Your answer should consist of every line in the records that holds "state".

◆ ◆ ◆

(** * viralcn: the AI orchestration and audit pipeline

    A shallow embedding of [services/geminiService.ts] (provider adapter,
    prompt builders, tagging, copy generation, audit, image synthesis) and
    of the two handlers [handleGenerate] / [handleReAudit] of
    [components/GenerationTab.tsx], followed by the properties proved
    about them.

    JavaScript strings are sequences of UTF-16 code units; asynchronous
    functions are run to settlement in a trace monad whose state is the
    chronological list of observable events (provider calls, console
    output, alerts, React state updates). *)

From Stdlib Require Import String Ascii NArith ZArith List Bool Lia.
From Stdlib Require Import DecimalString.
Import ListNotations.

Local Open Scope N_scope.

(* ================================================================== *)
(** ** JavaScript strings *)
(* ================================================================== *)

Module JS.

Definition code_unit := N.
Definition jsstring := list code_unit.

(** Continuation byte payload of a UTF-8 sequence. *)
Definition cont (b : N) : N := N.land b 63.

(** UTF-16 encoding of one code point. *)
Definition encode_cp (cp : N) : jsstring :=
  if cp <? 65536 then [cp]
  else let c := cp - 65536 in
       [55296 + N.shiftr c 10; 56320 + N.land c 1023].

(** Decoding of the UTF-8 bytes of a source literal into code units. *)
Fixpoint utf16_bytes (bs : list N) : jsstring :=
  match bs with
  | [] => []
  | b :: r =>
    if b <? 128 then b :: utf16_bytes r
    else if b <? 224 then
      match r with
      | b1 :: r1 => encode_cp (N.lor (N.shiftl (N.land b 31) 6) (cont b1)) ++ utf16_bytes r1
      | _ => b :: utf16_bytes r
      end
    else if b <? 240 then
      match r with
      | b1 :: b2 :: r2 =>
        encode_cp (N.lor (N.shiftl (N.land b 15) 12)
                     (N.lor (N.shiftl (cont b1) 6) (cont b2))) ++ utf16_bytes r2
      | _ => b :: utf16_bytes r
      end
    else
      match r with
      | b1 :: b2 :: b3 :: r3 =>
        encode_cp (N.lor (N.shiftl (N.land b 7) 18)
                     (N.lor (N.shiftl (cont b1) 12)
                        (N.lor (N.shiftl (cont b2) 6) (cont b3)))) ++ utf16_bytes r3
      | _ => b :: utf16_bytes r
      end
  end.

◆ ◆ ◆

SOLUTION FOR THIS TASK
    functions are run to settlement in a trace monad whose state is the
    output, alerts, React state updates). *)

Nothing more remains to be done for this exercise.